DATA SHOWN —
Content starts
(** ** Credit *)

(** Does the message end or restart subscription [id] that the peer opened? *)
Definition touches (id : bytes) (a : act) : bool :=
  match a with
  | ASend (Subscription (Completed i)) | ASend (Subscription (Failed i _))
  | ARecv _ (Subscription (Subscribe i _ _)) => bool_decide (i = id)
  | _ => false
  end.
Definition granted (id : bytes) (a : act) : Z :=
  match a with
  | ARecv _ (Subscription (GrantCredit i n)) => if bool_decide (i = id) then n else 0
  | _ => 0
  end.
Section Credit.
Context {P : Type} `{Policy P} (policy : P) (render : OperationError -> bytes).

(** Did this turn put an event of [id] on the wire? *)
Definition emitted (id : bytes) (a : act) (s : LinkState) : Z :=
  match a with
  | ASend (Subscription (Event i ev)) =>
      if bool_decide (i = id) && is_ok (send (Subscription (Event i ev)) s) then 1 else 0
  | _ => 0
  end.
Fixpoint total_granted (id : bytes) (l : list act) : Z :=
  match l with [] => 0 | a :: rest => granted id a + total_granted id rest end.
Fixpoint total_emitted (id : bytes) (l : list act) (s : LinkState) : Z :=
  match l with
  | [] => 0
  | a :: rest =>
      emitted id a s + match turn policy render a s with Some s' => total_emitted id rest s' | None => 0 end
  end.

(** Updates at another identifier leave the credit of [id] alone. *)
Lemma forget_in_subs id s : inbound_subscriptions (forget_finished_inbound id s) = inbound_subscriptions s.
Proof. unfold forget_finished_inbound. by destruct (forget _ _ _). Qed.
Lemma remember_in_subs id s s' :
  remember_finished_inbound id s = Ok s' -> inbound_subscriptions s' = inbound_subscriptions s.
Proof.
  unfold remember_finished_inbound. destruct (remember _ _ _) as [[o f]| |]; cbn; [|done..]. by intros [= <-].
Qed.
Lemma remember_out_subs id s s' :
  remember_finished_outbound id s = Ok s' -> inbound_subscriptions s' = inbound_subscriptions s.
Proof.
  unfold remember_finished_outbound. destruct (remember _ _ _) as [[o f]| |]; cbn; [|done..]. by intros [= <-].
Qed.

Lemma recv_credit trace m id s s' r c :
  receive policy trace render m s = Ok (s', r) -> touches id (ARecv trace m) = false ->
  inbound_subscriptions s !! id = Some c ->
  inbound_subscriptions s' !! id = Some (c + granted id (ARecv trace m)).
Proof.
  intros E T Hc. destruct m as [d|rpc|sub]; cbn in *.
  - injection E as <- _. by rewrite Z.add_0_r.
  - rewrite Z.add_0_r. destruct rpc; cbn in E; unfold require in E; case_bool_decide; cbn in E; try done;
      try (by injection E as <- _).
    destruct (validate_context _ _ _); cbn in E; try done; by injection E as <- _.
  - destruct sub as [i x b|i n|i ev|i|i|i e]; cbn in *; rewrite ?Z.add_0_r.
    + apply bool_decide_eq_false in T. case_bool_decide; [done|].
      destruct (validate_context _ _ _); cbn in E; try done; injection E as <- _; cbn; [|done].
      by rewrite forget_in_subs, lookup_insert_ne.
    + destruct (decide (i = id)) as [->|N].
      * rewrite Hc in E. rewrite bool_decide_true by done. destruct (checked_add _ _ _) as [u|] eqn:A; [|done].
        apply checked_add_Some in A as [-> _]. injection E as <- _. cbn. by rewrite lookup_insert_eq.
      * rewrite bool_decide_false, Z.add_0_r by done. destruct (inbound_subscriptions s !! i).
        -- destruct (checked_add _ _ _) as [u|]; [|done]. injection E as <- _. cbn. by rewrite lookup_insert_ne.
        -- case_bool_decide; [|done]. by injection E as <- _.
    + destruct (consume_credit _ _ _ _); cbn in E; try done. by injection E as <- _.
    + repeat case_bool_decide; cbn in E; try done; by injection E as <- _.
    + unfold require in E. case_bool_decide; cbn in E; [|done].
      destruct (remember_finished_outbound _ _) as [s1| |] eqn:R; cbn in E; try done.
      injection E as <- _. by rewrite (remember_out_subs _ _ _ R).
    + unfold require in E. case_bool_decide; cbn in E; [|done].
      destruct (remember_finished_outbound _ _) as [s1| |] eqn:R; cbn in E; try done.
      injection E as <- _. by rewrite (remember_out_subs _ _ _ R).
Qed.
Content ends
INSTRUCTIONS FOR THE TASK —
Every line above that holds the word "list" is to be found and copied.

SOLUTION BELOW —
Fixpoint total_granted (id : bytes) (l : list act) : Z :=
Fixpoint total_emitted (id : bytes) (l : list act) (s : LinkState) : Z :=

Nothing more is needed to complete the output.